The expected output is a verbatim reprint of the lines from the beginning of the data that follows through the line that contains "let? w := WriteTxLookups (WriteCanonicalHash batch (number_of b)".
┌─ DATA SUPPLIED
Fixpoint write_branch (batch : Batch) (blocks : list Block) : option (result error Batch) :=
  match blocks with
  | [] => Some (Ok batch)
  | b :: r =>
      let? hash := hash_of b in
      let? w := WriteTxLookups (WriteCanonicalHash batch (number_of b) hash) b in
      match w with Err e => Some (Err (ErrRecord e)) | Ok batch => write_branch batch r end
  end.

(** The two branches below the common ancestor, newest first. *)
Definition branches (bc : BlockChain) (block : Block) : option (result error (list Block * list Block)) :=
  let steps b := Z.to_nat (number_of b) in
  match walk_down (steps block) bc block (number_of (bc_current bc)) [] with
  | Err e => Some (Err e)
  | Ok (newBlock, newChain) =>
      match walk_down (steps (bc_current bc)) bc (bc_current bc) (number_of newBlock) [] with
      | Err e => Some (Err e)
      | Ok (oldBlock, oldChain) => meet (steps newBlock) bc newBlock oldBlock newChain oldChain
      end
  end.

Definition reorgTo (bc : BlockChain) (block : Block) : option (BlockChain * result error (list Block)) :=
  let? r := branches bc block in
  match r with
  | Err e => Some (bc, Err e)
  | Ok (newChain, oldChain) =>
      let? batch := drop_branch [] oldChain in
      let? w := write_branch batch (rev newChain) in
      match w with
      | Err e => Some (bc, Err e)
      | Ok batch =>
          let? hash := hash_of block in
          Some (with_current (write bc (WriteHeadBlockHash batch hash)) block, Ok oldChain)
      end
  end.

(** * Import *)

Definition finalized_number (bc : BlockChain) : Z := match bc_finalized bc with None => 0 | Some b => number_of b end.

(** The block and its receipts are written, then its justification is acted on. *)
Definition store_block (bc : BlockChain) (block : Block) (receipts : list Receipt) : option (result error BlockChain) :=
  let? w := WriteBlock [] block in
  match w with
  | Err e => Some (Err (ErrRecord e))
  | Ok batch =>
      let? hash := hash_of block in
      let? w := WriteReceipts batch hash receipts in
      match w with Err e => Some (Err (ErrRecord e)) | Ok batch => Some (Ok (write bc batch)) end
  end.

Definition justify (bc : BlockChain) (block : Block) : option BlockChain :=
  match Proc.DecodeQuorumCert (h_justification (b_header block)) with
  | Ok (Some qc) => if Att.IsEmpty qc then Some bc else match verify_certificate bc qc with Ok _ => finalizeLocked bc qc | Err _ => Some bc end
  | _ => Some bc
  end.

(** Everything after the execution of the block. *)
Definition adopt (bc : BlockChain) (block : Block) (receipts : list Receipt) (logs : list SDB.Log) : option (BlockChain * result error (option ChainEvent)) :=
  let? r := store_block bc block receipts in
  match r with
  | Err e => Some (bc, Err e)
  | Ok bc =>
      let? bc := justify bc block in
      if number_of (bc_current bc) <? number_of block then
        let? r := reorgTo bc block in
        match r with
        | (bc, Err e) => Some (bc, Err e)
        | (bc, Ok reverted) => Some (bc, Ok (Some (mkEvent block receipts logs reverted)))
        end
      else Some (bc, Ok None)
  end.

(** Execution on the state of the parent; the state is committed before its root is compared. *)
Definition execute (bc : BlockChain) (block parent : Block) : option (BlockChain * result error (list Receipt * list SDB.Log)) :=
  match StateAt bc (h_stateRoot (b_header parent)) with
  | None => Some (bc, Err ErrState)
  | Some d =>
      match Proc.Process (bc_config bc) (Some (context_of bc)) block d (finalized_number bc) with
      | Err _ => None
      | Ok (_, Err e) => Some (bc, Err (ErrProcess e))
      | Ok (d, Ok (receipts, logs, _)) =>
          let? want := list_root (EncodeReceiptsForRoot receipts) (is_empty receipts) in
          if negb (bool_decide (want = h_receiptRoot (b_header block))) then Some (bc, Err ErrReceiptRootMismatch)
          else
            match SDB.commitTo (SDB.Finalise d true) true with
            | None => Some (bc, Err ErrState)
            | Some (_, root, batch) =>
                let bc := with_store bc (store_write (bc_store bc) batch) in
                Some (bc, if bool_decide (root = h_stateRoot (b_header block)) then Ok (receipts, logs) else Err ErrStateRootMismatch)
            end
      end
  end.

Definition insertLocked (bc : BlockChain) (block : Block) (now : Z) : option (BlockChain * result error (option ChainEvent)) :=
  let? hash := hash_of block in
  if HasBlock bc hash then Some (bc, Err ErrKnownBlock)
  else
    match GetBlockByHash bc (h_parentHash (b_header block)) with
    | None => Some (bc, Err ErrUnknownAncestor)
    | Some parent =>
        let? r := verifyBlock bc block parent now in
        match r with
        | Err e => Some (bc, Err e)
        | Ok _ =>
            let? r := checkFinalityLocked bc block in
            match r with
            | Err e => Some (bc, Err e)
            | Ok _ =>
                let? r := execute bc block parent in
                match r with
                | (bc, Err e) => Some (bc, Err e)
                | (bc, Ok (receipts, logs)) => adopt bc block receipts logs
                end
            end
        end
    end.

(** [InsertBlock] is [insertLocked]; [InsertChain] stops at the first failure but a known block, [i] blocks in. *)
Fixpoint InsertChain (bc : BlockChain) (blocks : list (Block * Z)) (i : Z) (events : list ChainEvent) : option (BlockChain * Z * result error (list ChainEvent)) :=
  match blocks with
  | [] => Some (bc, i, Ok events)
  | (block, now) :: rest =>
      let? r := insertLocked bc block now in
      match r with
      | (bc, Ok ev) => InsertChain bc rest (i + 1) (events ++ option_list ev)
      | (bc, Err ErrKnownBlock) => InsertChain bc rest (i + 1) events
      | (bc, Err e) => Some (bc, i, Err e)
      end
  end.

(** * Certificates from outside *)

Definition Finalize (bc : BlockChain) (qc : Att.AggregateAttestation) : option (BlockChain * result error unit) :=
  if Att.IsEmpty qc then Some (bc, Err ErrQuorumNotMet)
  else
    match verify_certificate bc qc with
    | Err e => Some (bc, Err e)
    | Ok _ =>
        match GetBlockByHash bc (Att.ag_hash qc) with
        | None => Some (bc, Err ErrUnknownAncestor)
        | Some block =>
            if negb (number_of block =? Att.ag_number qc) then Some (bc, Err ErrCertificateHeight)
            else if match bc_finalized bc with Some old => number_of block <=? number_of old | None => false end then Some (bc, Ok tt)
            else
              let? d := match bc_finalized bc with None => Some (Some true) | Some old => isDescendantLocked bc block old end in
              match d with
              | Some true =>
                  let? hash := hash_of block in
                  let canonical := default ZeroHash (found (ReadCanonicalHash (bc_store bc) (number_of block))) in
                  let? r := (if bool_decide (canonical = hash) then Some (bc, Ok []) else reorgTo bc block) in
                  match r with
                  | (bc, Err e) => Some (bc, Err e)
                  | (bc, Ok _) => Some (with_finalized (write bc (WriteFinalizedHash [] hash)) block, Ok tt)
                  end
              | Some false => Some (bc, Err ErrFinalityRegression)
              | None => Some (bc, Err OutOfSteps)
              end
        end
    end.

Definition ImportSnapshot (bc : BlockChain) (block : Block) (qc : Att.AggregateAttestation) : option (BlockChain * result error unit) :=
  if Att.IsEmpty qc then Some (bc, Err ErrQuorumNotMet)
  else
    let? hash := hash_of block in
    if negb (bool_decide (Att.ag_hash qc = hash)) || negb (Att.ag_number qc =? number_of block) then Some (bc, Err ErrSnapshotName)
    else
      match verify_certificate bc qc with
      | Err e => Some (bc, Err e)
      | Ok _ =>
          if negb (number_of (bc_current bc) =? 0) then Some (bc, Err ErrSnapshotHistory)
          else if number_of block =? 0 then Some (bc, Ok tt)
          else
            match StateAt bc (h_stateRoot (b_header block)) with
            | None => Some (bc, Err ErrState)
            | Some _ =>
                let? w := WriteBlock [] block in
                match w with
                | Err e => Some (bc, Err (ErrRecord e))
                | Ok batch =>
                    let? w := WriteTxLookups (WriteCanonicalHash batch (number_of block) hash) block in
                    match w with
                    | Err e => Some (bc, Err (ErrRecord e))
                    | Ok batch =>
                        Some (with_finalized (with_current (write bc (WriteFinalizedHash (WriteHeadBlockHash batch hash) hash)) block) block, Ok tt)
                    end
                end
            end
      end.

End Chain.
End Chain.
(* ===== verification/ChainFacts.v ===== *)
(** What the chain keeps true (src/chain/blockchain.go, finality.go): stored blocks form a
    tree, the canonical index is the path of the head, reorganisations always succeed,
    finality only moves forward. *)

From Stdlib Require Import String.
From stdpp Require Import base list gmap.
From Stdlib Require Import ZArith Lia.
From S2P Require Import Prelude Common RLP Attestation Registry Lifecycle StateDB Interpreter Precompiles Transaction CoreBlock CoreBlockFacts Processor Poa Database RawDb RawDbFacts Chain.
Local Open Scope Z_scope.
Local Open Scope go_scope.

Module ChainFacts.
Import Db Blk Rcpt RawDb RawFacts Chain.

Section Tree.
Context `{K : Keccak} {TS : TrieStore} `{C : NativeCrypto}.

(** * Stored blocks *)

Definition blk (s : Store) (h : Hash) : option Block := found (ReadBlock s h).
Definition canon (s : Store) (n : Z) : option Hash := found (ReadCanonicalHash s n).
Definition parent (s : Store) (b : Block) : option Block := blk s (h_parentHash (b_header b)).

(** The stored blocks are a tree whose root has hash [g]: each is found under its own hash, each but the root has its parent one height below, and the header record of each is its header. *)
Record tree (s : Store) (g : Hash) : Prop := mkTree
  { tree_hash : forall h b, blk s h = Some b -> hash_of b = Some h /\ length h = 32%nat /\ hashable b;
    tree_number : forall h b, blk s h = Some b -> h_number (b_header b) = Some (number_of b) /\ u64_ok (number_of b);
    tree_parent : forall h b, blk s h = Some b -> (number_of b = 0 /\ h = g) \/ exists p, parent s b = Some p /\ number_of b = number_of p + 1;
    tree_header : forall h b, blk s h = Some b -> hdr s h = Some (b_header b) }.

(** A block whose header is stored. *)
Record stored (s : Store) (b : Block) (h : Hash) : Prop := mkStored
  { st_hash : hash_of b = Some h; st_txs : hashable b; st_block : exists b', blk s h = Some b' /\ b_header b' = b_header b }.

(** The block [k] generations up. *)
Fixpoint up (s : Store) (k : nat) (b : Block) : option Block := match k with O => Some b | S k => let? p := parent s b in up s k p end.

(** The first [k] blocks of that walk. *)
Fixpoint path (s : Store) (k : nat) (b : Block) : list Block :=
  match k with O => [] | S k => b :: match parent s b with Some p => path s k p | None => [] end end.

Section Walks.
Variable s : Store.
Variable g : Hash.
Hypothesis T : tree s g.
└─
### ANSWER TO THIS TASK
Fixpoint write_branch (batch : Batch) (blocks : list Block) : option (result error Batch) :=
  match blocks with
  | [] => Some (Ok batch)
  | b :: r =>
      let? hash := hash_of b in
      let? w := WriteTxLookups (WriteCanonicalHash batch (number_of b) hash) b in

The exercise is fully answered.